The tone of the U.S. response to the resignation was set by Secretary of State Condoleezza Rice, who in a written statement said the Mr. Musharraf has the United States' deep gratitude for what she termed his "critical choice" in 2001 to join the fight against al-Qaida, the Taleban and other extremists groups threatening regional and global peace and security.
At the same time, Rice said the United States supported the transition to a democratic government in Pakistan and respects the results of its elections in February that dealt the former president a crushing setback.
Rice said the United States believes that respect for democratic and constitutional processes is fundamental to Pakistan's future and to the fight against terrorism, and will continue to work with its new leaders and urge them to "redouble efforts" to focus on urgent needs including stemming the growth of extremism.
In a talk with reporters, State Department Deputy Spokesman Robert Wood dismissed suggestions the United States had over-invested in Mr. Musharraf personally in its dealings with Pakistan, saying the relationship goes far beyond one person.
"The war against extremism is bigger than any one person," he said. "And what's important here is that we work with Pakistan to do what we can to root out these extremists, and to prevent them from crossing the border into Afghanistan and carrying out attacks, and protecting targets in Pakistan. And so this is a big fight, it's a long-term one, and it's much larger than any individual."

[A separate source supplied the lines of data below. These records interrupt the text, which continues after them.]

(** A created resource that reports itself unlocked. *)
Lemma create_lock_script_after_copy_back_witness :
  let reported :=
    rsc.mkResource sampleLocator
      [("name", VString "web"); ("locked", VBool false)] in
  let client :=
    fixedClient (Ok (Some reported)) (Ok (Some reported)) None None None in
  exists r rest,
    calls (snd (resourceDeploymentCreate client (start carriedDeployment 0)))
    = ([] ++ (rsc.CallCreate "rs_cm" "deployment"
                (deploymentFields carriedDeployment), None)
          :: (rsc.CallRun otherLocator "@res.unlock()", r) :: rest)%list
    /\ existsb isRun rest = false.
Proof.
  intros reported client.
  refine (create_lock_script_after_copy_back client
            (start carriedDeployment 0) otherLocator reported 1 _ _ _ _ _ _ _);
    try reflexivity.
  - simpl. apply NoDup_cons_2; [|apply NoDup_singleton].
    rewrite list_elem_of_singleton. discriminate.
  - simpl. right. left. reflexivity.
Defined.

Ltac exists_nil_rest :=
  eexists _, []; split; [reflexivity|]; simpl;
  repeat split; try lia; discriminate.

(** X11: whatever the client answers, create starts with the remote create for
    namespace "rs_cm" and type "deployment", makes at most two more calls,
    each a script run or a delete, and makes a delete only in runs that
    return an error. *)
Theorem create_call_shape {S} (client : rsc.Client S) (w : World S) :
  schema.sch (data w) = deploymentSchema ->
  let out := resourceDeploymentCreate client w in
  exists r rest,
    calls (snd out)
    = (calls w
       ++ (rsc.CallCreate "rs_cm" "deployment" (deploymentFields (data w)), r)
          :: rest)%list
    /\ List.length rest <= 2
    /\ forallb (fun ev => isRun ev || isDelete ev) rest = true
    /\ (existsb isDelete rest = true -> exists e, fst out = Returns (Some e)).
Proof.
  intros Hsch. simpl.
  rewrite (resourceDeploymentCreate_run client w Hsch). simpl.
  destruct (rsc.Create client "rs_cm" "deployment" (deploymentFields (data w))
              (remote w)) as [[[res|]|err] s1]; simpl.
  2,3: exists_nil_rest.
  destruct (lockFlag (data w)); [|exists_nil_rest].
  destruct (updateLock_effect client
              (mkWorld (setFields (rsc.ResFields res) (data w)) s1
                 (calls w ++ [(rsc.CallCreate "rs_cm" "deployment"
                                 (deploymentFields (data w)), None)])))
    as (e & w2 & U & D & T);
    [simpl; rewrite setFields_sch; exact Hsch|].
  rewrite U. simpl in T.
  destruct T as [(_ & -> & ->)|(loc & script & _ & T)].
  - simpl. destruct (rsc.Delete client (rsc.Loc res) s1) as [de s3]; simpl.
    rewrite <- app_assoc. eexists _, _. split; [reflexivity|].
    simpl. repeat split; eauto.
  - destruct e as [e|]; simpl.
    + destruct (rsc.Delete client (rsc.Loc res) (remote w2)) as [de s3]; simpl.
      rewrite T, <- !app_assoc. eexists _, _. split; [reflexivity|].
      simpl. repeat split; eauto.
    + rewrite T, <- app_assoc. eexists _, _. split; [reflexivity|].
      simpl. repeat split; eauto. discriminate.
Qed.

The U.S. relationship with Mr. Musharraf deteriorated late last year with the Bush administration's criticism of his state of emergency declaration and pressure on him to give up his parallel role of army chief of staff, which he did in late November.
Spokesman Wood said the United States is in day-to-day contact with the government of Pakistani Prime Minister Yousuf Raza Gilani. But he said he was unaware of any recent communication with Mr. Musharraf and also said he had not heard of any discussion about the former leader seeking exile in the United States.